* What is expected: Copy verbatim the block of lines in the entries below whose first line contains "- destruct Hc as [Hn Hd]. assert (forall k, default" and whose last line contains "(P1 _ _ Ex); lia].". Leave out all other lines.
** Opening Provided data block **
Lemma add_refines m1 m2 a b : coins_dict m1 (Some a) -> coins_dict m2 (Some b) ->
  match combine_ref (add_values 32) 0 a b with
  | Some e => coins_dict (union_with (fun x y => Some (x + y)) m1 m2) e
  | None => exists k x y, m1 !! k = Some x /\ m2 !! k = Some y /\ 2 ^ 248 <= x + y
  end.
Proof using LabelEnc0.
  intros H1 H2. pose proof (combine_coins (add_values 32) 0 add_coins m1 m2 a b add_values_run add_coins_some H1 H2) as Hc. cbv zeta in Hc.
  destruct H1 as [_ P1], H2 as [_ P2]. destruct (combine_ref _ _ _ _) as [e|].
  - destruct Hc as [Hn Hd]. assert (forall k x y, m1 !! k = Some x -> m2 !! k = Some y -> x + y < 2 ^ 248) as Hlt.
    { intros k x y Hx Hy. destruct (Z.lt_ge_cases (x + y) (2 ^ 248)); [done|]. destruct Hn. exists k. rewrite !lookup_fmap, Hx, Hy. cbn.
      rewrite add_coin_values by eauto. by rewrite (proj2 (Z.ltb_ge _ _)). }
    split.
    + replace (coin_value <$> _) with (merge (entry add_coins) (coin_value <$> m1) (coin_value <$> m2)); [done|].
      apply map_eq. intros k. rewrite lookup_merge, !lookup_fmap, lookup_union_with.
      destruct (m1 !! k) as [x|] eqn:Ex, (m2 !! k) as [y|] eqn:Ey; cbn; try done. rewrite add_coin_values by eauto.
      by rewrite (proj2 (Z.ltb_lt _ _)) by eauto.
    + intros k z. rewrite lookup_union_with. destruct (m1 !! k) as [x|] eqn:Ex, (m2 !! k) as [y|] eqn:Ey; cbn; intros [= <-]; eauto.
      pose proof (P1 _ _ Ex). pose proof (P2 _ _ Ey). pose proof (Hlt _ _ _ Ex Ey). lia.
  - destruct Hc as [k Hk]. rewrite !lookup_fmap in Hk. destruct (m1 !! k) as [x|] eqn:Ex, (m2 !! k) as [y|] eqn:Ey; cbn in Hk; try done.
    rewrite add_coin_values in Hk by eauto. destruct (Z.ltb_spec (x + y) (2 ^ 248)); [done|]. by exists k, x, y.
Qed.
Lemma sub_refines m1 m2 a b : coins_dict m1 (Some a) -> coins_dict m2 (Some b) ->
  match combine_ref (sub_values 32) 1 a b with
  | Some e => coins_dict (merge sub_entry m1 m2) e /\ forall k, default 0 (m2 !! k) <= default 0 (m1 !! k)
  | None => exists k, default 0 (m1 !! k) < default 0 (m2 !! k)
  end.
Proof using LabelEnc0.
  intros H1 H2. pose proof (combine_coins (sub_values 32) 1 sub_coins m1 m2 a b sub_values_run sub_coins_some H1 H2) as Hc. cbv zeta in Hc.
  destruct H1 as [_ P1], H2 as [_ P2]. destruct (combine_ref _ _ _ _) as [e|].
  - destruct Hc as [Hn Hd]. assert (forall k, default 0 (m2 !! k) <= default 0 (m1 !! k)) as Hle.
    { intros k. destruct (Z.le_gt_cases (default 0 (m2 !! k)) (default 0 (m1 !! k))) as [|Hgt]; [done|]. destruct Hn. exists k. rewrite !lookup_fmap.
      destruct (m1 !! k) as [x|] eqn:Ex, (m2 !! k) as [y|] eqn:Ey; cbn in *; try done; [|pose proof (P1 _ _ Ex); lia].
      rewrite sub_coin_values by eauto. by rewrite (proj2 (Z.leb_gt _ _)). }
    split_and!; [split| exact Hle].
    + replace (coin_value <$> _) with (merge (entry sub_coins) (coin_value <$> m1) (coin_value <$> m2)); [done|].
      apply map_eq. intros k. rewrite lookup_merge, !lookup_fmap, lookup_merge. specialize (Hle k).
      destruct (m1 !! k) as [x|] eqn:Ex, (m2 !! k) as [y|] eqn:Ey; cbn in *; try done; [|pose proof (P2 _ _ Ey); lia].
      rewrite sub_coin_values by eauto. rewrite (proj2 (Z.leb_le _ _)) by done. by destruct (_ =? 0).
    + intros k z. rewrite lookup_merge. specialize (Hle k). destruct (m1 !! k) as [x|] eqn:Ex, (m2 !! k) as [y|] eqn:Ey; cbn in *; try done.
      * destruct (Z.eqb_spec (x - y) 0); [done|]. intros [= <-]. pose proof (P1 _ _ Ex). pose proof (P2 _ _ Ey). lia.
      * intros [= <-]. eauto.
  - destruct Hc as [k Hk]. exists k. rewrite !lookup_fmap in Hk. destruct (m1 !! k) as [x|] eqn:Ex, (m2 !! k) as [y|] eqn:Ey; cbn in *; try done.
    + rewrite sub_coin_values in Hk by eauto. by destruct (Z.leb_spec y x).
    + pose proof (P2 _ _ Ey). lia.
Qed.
** Closing Provided data block **
** Opening Provided data block **
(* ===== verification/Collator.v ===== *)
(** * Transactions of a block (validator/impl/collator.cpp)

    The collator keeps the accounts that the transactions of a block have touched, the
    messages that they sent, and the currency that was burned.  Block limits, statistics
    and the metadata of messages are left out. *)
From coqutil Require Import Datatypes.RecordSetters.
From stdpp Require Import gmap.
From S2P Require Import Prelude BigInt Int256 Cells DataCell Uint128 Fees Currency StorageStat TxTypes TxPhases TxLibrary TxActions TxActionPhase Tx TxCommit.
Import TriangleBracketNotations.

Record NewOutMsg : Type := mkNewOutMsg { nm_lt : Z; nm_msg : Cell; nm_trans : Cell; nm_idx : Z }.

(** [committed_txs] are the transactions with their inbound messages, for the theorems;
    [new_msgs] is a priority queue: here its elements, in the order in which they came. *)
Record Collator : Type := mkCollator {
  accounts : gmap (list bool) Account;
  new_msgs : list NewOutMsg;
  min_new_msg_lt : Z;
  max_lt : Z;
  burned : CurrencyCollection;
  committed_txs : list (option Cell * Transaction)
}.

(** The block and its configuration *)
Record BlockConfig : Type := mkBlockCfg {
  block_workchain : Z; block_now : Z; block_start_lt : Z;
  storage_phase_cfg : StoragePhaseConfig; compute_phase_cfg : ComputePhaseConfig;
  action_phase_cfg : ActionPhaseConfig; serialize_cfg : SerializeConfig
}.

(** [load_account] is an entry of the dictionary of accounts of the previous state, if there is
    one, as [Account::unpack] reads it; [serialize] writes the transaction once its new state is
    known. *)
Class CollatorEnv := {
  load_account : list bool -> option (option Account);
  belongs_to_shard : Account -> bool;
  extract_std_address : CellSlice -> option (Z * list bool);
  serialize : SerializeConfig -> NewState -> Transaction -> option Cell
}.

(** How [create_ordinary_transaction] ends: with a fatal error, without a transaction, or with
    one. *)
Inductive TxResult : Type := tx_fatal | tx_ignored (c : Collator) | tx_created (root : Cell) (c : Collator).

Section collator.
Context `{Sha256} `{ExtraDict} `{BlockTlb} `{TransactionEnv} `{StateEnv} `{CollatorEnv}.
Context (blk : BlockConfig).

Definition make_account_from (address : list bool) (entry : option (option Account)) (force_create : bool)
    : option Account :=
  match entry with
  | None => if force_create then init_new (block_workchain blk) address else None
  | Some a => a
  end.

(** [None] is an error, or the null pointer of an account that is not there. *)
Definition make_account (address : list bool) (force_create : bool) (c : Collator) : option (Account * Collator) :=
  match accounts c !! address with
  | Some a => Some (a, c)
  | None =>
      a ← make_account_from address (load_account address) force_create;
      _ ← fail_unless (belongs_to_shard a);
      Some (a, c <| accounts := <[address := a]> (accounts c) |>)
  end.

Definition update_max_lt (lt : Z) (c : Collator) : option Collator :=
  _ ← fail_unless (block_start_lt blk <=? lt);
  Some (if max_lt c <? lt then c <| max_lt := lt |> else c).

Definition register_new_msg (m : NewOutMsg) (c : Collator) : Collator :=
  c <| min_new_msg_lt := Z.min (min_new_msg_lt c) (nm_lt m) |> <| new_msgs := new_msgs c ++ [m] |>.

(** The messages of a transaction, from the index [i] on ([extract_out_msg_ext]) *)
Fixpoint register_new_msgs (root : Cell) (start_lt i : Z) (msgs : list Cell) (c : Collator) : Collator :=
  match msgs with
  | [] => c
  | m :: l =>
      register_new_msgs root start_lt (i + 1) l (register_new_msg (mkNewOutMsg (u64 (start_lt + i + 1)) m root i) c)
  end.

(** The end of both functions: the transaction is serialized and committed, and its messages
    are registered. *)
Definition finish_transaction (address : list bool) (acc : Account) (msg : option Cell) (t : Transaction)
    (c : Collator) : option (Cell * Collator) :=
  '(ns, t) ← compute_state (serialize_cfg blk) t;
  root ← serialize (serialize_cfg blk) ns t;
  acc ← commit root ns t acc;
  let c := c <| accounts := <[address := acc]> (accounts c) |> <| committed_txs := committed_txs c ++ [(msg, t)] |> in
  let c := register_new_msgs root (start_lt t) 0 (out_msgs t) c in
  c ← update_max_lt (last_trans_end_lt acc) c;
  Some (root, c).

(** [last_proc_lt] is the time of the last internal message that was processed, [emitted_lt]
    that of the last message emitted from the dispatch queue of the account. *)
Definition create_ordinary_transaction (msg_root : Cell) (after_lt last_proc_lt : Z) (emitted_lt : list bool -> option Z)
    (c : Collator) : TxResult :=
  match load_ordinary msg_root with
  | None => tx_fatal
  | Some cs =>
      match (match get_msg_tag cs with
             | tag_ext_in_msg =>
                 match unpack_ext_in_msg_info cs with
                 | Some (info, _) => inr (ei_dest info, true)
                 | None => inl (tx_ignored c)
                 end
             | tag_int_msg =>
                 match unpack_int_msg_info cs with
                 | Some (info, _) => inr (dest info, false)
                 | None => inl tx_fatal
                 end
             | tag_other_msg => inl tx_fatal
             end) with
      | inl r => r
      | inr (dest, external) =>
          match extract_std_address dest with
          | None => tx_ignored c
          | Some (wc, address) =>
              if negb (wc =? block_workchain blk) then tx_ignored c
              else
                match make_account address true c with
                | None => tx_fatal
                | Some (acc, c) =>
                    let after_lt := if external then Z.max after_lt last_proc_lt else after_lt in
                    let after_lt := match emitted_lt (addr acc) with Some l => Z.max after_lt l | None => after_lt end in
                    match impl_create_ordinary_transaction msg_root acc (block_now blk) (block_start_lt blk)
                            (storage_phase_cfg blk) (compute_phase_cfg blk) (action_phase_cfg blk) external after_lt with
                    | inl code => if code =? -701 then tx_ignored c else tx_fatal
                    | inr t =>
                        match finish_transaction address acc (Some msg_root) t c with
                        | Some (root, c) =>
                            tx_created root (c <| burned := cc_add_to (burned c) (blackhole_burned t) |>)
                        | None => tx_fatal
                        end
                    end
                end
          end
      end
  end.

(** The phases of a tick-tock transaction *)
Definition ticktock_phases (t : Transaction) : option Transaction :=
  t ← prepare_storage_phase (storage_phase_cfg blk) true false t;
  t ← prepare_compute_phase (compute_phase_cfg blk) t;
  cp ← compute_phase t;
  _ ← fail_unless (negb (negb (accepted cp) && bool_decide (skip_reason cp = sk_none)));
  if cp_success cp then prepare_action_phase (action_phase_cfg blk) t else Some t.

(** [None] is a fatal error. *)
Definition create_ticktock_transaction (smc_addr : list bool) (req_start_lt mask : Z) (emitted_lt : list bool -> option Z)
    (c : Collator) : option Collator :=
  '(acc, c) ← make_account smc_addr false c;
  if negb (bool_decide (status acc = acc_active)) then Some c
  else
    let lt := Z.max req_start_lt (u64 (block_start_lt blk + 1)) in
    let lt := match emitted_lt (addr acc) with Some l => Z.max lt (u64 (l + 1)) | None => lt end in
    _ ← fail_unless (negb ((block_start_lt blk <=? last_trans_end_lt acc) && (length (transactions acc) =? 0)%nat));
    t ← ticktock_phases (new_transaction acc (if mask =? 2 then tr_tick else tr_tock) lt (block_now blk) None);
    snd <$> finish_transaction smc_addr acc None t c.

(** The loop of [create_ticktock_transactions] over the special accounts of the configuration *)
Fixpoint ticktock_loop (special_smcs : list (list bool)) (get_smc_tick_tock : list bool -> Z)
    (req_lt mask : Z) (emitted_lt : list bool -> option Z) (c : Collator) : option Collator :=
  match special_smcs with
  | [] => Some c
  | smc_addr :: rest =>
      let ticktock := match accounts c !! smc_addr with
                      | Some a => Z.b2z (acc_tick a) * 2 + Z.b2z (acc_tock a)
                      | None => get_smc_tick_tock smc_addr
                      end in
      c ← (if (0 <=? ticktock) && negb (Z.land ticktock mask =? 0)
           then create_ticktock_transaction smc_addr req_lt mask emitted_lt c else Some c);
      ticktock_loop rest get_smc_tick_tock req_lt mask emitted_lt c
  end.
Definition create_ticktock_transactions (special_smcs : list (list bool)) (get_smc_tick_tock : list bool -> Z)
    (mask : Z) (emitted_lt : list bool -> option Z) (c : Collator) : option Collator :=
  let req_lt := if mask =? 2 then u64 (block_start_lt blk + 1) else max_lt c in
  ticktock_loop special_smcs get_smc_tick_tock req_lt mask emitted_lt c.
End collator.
** Closing Provided data block **
* Problem solution:
  - destruct Hc as [Hn Hd]. assert (forall k, default 0 (m2 !! k) <= default 0 (m1 !! k)) as Hle.
    { intros k. destruct (Z.le_gt_cases (default 0 (m2 !! k)) (default 0 (m1 !! k))) as [|Hgt]; [done|]. destruct Hn. exists k. rewrite !lookup_fmap.
      destruct (m1 !! k) as [x|] eqn:Ex, (m2 !! k) as [y|] eqn:Ey; cbn in *; try done; [|pose proof (P1 _ _ Ex); lia].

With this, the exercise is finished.